(Dataset excerpts)

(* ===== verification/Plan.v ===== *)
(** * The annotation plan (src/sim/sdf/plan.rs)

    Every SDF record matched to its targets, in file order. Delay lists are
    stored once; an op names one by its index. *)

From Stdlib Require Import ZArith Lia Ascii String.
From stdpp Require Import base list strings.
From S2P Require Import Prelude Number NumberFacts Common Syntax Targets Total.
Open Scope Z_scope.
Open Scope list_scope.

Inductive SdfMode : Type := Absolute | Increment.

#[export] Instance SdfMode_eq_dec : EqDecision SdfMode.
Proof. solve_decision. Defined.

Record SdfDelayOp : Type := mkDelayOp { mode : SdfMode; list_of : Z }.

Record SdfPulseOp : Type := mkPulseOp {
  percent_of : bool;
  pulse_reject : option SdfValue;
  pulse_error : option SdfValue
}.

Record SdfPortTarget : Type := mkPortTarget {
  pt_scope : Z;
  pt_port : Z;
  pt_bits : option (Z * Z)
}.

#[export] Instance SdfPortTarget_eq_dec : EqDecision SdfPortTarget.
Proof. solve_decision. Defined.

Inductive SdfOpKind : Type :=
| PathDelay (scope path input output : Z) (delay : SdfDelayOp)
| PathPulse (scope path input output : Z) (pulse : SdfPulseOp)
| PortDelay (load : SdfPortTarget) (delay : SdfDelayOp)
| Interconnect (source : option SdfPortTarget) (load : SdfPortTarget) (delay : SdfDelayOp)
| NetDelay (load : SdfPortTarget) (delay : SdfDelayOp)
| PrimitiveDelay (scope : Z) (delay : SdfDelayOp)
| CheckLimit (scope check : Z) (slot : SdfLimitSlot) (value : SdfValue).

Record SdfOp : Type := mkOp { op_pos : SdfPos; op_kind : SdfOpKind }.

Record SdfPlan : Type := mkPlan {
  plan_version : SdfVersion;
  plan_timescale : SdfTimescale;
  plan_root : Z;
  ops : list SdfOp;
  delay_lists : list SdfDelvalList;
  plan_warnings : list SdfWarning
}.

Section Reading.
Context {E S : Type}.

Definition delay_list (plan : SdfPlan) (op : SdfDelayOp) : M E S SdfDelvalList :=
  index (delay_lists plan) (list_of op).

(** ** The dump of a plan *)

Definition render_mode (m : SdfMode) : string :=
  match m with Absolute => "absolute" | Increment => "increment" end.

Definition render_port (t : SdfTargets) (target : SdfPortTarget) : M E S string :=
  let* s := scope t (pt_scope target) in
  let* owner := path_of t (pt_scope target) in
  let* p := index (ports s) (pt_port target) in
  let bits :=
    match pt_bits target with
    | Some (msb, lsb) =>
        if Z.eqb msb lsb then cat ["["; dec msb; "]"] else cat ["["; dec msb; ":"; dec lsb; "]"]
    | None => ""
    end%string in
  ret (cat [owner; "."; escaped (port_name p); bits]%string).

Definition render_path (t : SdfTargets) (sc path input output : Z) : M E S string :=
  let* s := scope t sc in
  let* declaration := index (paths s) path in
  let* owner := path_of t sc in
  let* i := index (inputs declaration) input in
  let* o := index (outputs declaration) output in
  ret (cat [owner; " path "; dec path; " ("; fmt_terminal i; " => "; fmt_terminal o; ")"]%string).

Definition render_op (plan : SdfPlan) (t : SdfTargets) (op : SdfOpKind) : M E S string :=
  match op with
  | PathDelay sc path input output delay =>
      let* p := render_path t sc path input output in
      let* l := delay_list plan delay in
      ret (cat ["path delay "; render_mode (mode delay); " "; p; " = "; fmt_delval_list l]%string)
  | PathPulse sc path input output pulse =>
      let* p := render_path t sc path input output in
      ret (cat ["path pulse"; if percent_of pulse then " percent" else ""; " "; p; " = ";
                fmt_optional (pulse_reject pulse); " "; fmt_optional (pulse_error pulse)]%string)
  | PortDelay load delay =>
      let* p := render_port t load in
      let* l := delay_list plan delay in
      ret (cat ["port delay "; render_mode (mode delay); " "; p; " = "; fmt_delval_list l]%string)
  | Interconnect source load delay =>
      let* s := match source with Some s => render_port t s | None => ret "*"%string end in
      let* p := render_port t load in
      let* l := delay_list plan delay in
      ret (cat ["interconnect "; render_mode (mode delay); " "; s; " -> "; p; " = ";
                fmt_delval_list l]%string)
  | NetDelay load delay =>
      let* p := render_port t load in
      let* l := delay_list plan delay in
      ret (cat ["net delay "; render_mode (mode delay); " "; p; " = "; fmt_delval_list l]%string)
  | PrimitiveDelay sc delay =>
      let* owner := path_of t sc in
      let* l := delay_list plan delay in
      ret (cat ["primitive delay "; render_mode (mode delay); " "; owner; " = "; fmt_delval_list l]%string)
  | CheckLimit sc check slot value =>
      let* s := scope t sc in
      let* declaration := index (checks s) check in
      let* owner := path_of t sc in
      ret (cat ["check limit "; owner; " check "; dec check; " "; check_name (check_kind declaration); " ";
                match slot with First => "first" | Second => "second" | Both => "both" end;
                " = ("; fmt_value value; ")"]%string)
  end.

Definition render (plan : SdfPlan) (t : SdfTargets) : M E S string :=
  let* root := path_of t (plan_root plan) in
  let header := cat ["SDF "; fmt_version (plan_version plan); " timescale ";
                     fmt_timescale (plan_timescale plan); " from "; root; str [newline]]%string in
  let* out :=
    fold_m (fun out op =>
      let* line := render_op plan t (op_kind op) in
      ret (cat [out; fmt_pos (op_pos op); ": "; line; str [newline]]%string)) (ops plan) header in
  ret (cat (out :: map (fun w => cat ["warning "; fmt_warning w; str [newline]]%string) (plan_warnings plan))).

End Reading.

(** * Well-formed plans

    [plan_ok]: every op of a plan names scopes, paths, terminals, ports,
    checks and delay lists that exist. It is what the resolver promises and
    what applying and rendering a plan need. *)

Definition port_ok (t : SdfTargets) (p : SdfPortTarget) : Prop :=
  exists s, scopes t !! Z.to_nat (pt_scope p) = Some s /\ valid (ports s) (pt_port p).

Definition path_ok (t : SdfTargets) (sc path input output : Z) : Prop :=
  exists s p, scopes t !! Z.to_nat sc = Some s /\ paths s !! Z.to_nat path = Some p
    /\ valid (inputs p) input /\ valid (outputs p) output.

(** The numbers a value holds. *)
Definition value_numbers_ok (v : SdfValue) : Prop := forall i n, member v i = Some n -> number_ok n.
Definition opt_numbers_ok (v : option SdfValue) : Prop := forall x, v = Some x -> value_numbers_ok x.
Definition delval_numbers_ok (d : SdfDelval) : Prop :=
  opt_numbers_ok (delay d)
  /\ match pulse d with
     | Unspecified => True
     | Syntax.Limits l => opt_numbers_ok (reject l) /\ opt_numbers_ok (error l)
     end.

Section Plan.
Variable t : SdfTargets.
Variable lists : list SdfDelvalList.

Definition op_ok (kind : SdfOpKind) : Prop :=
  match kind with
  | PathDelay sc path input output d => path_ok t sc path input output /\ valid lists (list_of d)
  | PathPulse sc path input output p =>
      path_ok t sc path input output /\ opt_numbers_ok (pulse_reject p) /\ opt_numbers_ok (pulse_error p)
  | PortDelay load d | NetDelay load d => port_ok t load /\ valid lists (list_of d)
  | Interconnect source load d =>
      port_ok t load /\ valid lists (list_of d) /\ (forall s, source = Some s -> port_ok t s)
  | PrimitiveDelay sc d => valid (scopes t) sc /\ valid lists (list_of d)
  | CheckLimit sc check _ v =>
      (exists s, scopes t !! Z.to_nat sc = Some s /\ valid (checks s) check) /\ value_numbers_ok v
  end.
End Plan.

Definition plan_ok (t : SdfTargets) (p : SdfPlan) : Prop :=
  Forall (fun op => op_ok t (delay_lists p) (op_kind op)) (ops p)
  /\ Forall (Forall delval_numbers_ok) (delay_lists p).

* * *

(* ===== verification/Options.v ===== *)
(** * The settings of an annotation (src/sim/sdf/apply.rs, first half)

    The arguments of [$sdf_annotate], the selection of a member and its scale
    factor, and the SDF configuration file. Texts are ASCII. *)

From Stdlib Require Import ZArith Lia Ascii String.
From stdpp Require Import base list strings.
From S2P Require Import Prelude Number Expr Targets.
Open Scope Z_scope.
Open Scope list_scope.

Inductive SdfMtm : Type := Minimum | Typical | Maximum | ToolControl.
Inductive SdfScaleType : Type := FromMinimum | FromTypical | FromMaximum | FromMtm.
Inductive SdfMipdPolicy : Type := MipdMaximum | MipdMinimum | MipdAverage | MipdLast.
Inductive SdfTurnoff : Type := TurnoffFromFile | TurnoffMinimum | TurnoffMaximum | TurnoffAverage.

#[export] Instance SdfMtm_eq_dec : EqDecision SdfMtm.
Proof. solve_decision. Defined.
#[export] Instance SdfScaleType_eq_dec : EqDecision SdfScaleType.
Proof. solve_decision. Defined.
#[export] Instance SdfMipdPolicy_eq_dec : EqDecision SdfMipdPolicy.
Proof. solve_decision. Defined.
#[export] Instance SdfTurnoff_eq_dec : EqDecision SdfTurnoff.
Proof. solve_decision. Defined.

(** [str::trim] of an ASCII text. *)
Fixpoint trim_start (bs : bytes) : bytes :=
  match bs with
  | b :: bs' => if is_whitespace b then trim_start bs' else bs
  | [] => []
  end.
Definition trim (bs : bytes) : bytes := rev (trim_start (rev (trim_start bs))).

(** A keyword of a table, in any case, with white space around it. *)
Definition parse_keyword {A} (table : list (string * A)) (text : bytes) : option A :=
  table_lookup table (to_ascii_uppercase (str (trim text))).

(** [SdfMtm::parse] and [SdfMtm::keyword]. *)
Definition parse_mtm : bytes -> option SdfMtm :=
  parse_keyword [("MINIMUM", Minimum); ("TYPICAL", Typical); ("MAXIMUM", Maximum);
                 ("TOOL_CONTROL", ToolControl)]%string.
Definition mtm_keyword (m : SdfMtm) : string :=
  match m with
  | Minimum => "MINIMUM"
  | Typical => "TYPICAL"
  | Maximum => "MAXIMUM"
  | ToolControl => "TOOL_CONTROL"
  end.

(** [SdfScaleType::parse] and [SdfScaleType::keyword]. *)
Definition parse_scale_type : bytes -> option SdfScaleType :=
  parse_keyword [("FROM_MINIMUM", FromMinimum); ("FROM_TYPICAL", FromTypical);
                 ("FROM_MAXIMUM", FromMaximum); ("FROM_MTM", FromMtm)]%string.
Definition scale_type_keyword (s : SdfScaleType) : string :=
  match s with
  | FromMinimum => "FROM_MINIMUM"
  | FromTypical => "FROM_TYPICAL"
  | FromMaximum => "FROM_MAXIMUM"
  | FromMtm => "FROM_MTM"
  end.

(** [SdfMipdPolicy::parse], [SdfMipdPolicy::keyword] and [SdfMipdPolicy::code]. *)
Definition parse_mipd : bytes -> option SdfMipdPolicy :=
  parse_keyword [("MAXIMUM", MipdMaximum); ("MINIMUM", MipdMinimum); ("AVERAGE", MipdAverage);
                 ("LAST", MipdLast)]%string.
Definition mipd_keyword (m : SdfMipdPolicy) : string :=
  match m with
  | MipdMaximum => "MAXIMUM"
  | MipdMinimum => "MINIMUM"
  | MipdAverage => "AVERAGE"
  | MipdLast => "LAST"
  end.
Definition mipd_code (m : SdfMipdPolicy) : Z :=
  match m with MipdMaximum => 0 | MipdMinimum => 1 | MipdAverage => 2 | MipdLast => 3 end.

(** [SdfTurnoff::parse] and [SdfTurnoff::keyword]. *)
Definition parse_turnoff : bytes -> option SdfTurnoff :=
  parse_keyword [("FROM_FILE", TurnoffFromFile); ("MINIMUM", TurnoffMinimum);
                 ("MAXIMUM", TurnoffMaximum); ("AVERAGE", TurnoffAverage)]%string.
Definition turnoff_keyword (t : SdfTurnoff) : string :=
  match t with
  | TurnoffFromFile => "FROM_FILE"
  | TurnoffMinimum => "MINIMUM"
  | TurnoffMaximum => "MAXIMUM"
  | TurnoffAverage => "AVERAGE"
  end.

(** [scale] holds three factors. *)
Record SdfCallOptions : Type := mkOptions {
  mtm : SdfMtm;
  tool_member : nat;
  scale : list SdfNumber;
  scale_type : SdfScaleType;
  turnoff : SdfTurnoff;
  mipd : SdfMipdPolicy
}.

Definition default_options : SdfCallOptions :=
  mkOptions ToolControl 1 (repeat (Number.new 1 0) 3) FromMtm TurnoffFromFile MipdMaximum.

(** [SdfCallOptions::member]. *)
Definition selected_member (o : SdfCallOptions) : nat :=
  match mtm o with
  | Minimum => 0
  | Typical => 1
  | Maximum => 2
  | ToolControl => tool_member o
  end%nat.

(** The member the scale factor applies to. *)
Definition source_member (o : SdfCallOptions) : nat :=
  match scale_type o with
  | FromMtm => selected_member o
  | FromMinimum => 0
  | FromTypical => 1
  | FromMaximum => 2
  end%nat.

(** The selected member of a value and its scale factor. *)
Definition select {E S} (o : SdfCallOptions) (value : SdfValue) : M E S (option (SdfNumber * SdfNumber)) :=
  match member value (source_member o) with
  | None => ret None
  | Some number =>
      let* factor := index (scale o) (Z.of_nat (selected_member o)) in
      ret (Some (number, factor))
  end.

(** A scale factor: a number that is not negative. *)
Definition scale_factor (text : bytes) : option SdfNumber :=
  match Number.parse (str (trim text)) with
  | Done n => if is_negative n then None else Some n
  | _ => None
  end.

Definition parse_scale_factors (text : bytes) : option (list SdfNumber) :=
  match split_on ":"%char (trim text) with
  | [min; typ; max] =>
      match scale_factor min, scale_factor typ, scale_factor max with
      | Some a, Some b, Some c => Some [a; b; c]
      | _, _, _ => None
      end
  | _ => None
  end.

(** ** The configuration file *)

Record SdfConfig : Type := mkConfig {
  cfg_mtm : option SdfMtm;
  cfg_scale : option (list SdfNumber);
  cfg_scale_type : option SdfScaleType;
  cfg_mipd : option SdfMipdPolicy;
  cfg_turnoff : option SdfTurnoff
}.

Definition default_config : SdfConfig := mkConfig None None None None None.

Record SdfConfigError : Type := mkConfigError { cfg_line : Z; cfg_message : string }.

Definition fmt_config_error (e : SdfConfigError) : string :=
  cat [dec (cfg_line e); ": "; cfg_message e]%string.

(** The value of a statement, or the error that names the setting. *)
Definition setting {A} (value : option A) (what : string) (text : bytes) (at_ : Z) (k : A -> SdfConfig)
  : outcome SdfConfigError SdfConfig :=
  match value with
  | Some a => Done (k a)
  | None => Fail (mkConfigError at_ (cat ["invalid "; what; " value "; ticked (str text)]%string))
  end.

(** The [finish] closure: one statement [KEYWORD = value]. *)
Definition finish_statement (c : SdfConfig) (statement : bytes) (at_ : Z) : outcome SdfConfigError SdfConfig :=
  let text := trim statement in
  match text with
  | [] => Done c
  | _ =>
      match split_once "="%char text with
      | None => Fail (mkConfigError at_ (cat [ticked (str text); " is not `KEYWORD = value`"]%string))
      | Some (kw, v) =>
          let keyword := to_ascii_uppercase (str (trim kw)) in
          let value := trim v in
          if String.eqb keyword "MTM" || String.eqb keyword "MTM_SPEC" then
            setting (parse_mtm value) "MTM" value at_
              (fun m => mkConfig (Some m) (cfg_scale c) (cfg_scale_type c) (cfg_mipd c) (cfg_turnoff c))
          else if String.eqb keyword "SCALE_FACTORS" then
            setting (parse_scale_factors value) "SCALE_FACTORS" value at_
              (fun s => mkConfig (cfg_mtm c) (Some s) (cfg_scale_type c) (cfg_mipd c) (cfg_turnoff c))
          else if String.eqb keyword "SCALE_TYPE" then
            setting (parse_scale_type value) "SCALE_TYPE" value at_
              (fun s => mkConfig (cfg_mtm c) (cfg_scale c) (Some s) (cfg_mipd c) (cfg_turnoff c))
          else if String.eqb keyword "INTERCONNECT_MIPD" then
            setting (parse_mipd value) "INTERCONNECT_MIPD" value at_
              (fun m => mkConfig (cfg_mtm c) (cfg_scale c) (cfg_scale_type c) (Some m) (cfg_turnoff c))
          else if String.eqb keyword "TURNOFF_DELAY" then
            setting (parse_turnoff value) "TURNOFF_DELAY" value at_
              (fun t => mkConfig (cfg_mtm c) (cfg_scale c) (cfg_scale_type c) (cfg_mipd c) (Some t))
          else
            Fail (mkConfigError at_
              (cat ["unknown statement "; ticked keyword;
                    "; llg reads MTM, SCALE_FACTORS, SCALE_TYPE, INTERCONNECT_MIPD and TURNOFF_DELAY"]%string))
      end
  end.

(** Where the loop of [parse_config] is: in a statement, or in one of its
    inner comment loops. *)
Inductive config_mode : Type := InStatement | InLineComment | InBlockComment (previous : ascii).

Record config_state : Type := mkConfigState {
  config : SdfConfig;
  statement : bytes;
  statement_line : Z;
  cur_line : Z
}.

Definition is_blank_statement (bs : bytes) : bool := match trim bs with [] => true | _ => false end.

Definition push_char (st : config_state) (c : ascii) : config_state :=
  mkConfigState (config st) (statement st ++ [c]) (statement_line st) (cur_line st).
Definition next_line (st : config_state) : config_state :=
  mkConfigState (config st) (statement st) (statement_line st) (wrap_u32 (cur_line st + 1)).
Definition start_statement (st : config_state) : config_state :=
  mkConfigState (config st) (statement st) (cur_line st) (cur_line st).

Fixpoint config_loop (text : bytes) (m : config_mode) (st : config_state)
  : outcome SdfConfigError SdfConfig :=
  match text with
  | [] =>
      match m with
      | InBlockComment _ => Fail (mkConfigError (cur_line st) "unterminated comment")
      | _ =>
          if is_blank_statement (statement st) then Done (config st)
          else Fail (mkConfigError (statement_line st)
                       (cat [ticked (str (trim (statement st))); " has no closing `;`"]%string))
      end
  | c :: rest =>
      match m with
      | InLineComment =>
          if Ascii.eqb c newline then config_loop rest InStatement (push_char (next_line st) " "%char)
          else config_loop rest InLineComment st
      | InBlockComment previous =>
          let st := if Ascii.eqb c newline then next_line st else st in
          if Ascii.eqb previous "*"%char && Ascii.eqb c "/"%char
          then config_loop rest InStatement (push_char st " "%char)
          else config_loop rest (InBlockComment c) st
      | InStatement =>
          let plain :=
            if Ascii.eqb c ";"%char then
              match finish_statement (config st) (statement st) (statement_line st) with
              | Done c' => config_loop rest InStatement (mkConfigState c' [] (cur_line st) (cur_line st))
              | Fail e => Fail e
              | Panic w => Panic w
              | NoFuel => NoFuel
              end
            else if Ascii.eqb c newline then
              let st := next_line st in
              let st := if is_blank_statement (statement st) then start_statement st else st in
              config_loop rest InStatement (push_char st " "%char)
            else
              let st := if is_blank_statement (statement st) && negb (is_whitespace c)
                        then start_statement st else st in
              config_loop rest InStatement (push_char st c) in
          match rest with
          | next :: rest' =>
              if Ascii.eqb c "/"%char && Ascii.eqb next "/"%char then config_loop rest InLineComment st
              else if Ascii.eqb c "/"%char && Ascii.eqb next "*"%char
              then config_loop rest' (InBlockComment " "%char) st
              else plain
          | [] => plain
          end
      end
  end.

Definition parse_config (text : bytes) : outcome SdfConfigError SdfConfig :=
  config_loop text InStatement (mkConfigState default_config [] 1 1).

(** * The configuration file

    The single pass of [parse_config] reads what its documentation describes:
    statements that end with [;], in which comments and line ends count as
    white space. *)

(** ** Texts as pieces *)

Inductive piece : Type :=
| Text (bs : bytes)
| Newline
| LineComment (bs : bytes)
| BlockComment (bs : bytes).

==

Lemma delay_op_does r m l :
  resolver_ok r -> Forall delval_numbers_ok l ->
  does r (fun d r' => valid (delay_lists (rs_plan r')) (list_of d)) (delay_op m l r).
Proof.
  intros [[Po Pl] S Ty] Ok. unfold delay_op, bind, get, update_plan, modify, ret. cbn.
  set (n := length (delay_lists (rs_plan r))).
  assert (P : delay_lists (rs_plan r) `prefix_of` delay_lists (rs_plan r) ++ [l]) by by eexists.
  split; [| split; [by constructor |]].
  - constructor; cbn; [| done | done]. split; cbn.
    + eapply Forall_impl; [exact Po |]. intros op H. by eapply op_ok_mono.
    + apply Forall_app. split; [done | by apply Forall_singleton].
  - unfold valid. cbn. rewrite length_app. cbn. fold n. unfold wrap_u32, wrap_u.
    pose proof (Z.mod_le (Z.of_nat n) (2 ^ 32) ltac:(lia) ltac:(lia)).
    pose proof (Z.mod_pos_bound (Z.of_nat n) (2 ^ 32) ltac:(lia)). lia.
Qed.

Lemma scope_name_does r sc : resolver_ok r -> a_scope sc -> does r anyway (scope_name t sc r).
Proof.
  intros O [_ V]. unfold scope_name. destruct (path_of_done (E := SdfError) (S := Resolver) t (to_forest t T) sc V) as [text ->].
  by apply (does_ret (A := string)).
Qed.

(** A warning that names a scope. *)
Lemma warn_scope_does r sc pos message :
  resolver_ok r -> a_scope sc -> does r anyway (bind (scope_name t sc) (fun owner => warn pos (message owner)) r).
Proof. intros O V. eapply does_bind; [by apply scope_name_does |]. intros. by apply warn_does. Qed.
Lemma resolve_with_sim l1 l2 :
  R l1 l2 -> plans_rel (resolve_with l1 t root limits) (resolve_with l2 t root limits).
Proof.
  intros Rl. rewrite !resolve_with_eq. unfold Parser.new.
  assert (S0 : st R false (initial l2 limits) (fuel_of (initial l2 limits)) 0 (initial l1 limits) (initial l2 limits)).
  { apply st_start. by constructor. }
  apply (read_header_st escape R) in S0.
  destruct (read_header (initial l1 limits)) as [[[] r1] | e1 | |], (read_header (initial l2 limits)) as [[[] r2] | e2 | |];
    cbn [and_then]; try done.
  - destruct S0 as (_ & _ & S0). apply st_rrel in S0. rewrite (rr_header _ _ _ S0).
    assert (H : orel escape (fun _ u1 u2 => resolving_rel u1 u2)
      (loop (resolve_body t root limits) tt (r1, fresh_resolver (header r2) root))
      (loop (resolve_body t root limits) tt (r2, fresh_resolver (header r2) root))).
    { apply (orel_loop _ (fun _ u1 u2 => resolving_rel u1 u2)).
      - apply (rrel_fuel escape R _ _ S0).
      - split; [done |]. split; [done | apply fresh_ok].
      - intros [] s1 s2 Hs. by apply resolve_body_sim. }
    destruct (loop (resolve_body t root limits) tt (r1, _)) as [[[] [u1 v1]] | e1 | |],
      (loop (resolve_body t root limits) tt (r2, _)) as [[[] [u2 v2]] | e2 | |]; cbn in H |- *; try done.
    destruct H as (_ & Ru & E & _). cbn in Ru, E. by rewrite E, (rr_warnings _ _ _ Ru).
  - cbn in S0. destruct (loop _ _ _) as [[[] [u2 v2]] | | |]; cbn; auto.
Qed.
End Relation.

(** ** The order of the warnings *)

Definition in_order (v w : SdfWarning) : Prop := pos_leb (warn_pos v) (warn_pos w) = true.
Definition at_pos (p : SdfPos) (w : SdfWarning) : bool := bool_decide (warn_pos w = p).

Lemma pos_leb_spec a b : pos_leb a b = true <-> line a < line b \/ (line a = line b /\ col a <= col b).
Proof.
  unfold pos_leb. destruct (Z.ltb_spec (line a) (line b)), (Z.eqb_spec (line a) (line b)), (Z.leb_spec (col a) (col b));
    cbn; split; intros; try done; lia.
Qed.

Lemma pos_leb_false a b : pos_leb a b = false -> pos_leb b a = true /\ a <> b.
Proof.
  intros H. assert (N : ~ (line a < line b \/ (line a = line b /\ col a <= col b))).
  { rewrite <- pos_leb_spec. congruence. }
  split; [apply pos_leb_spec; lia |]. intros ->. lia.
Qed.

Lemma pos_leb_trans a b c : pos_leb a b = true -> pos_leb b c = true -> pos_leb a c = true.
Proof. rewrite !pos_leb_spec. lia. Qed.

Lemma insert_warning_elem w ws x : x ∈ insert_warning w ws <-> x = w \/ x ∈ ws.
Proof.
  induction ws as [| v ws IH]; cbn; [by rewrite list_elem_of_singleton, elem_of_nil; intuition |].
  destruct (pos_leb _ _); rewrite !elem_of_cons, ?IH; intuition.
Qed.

_TASK ITEM:_
Look through the lines above for "SdfDelayOp". Say how many have it, and give no other words.

_YOUR SOLUTION:_
7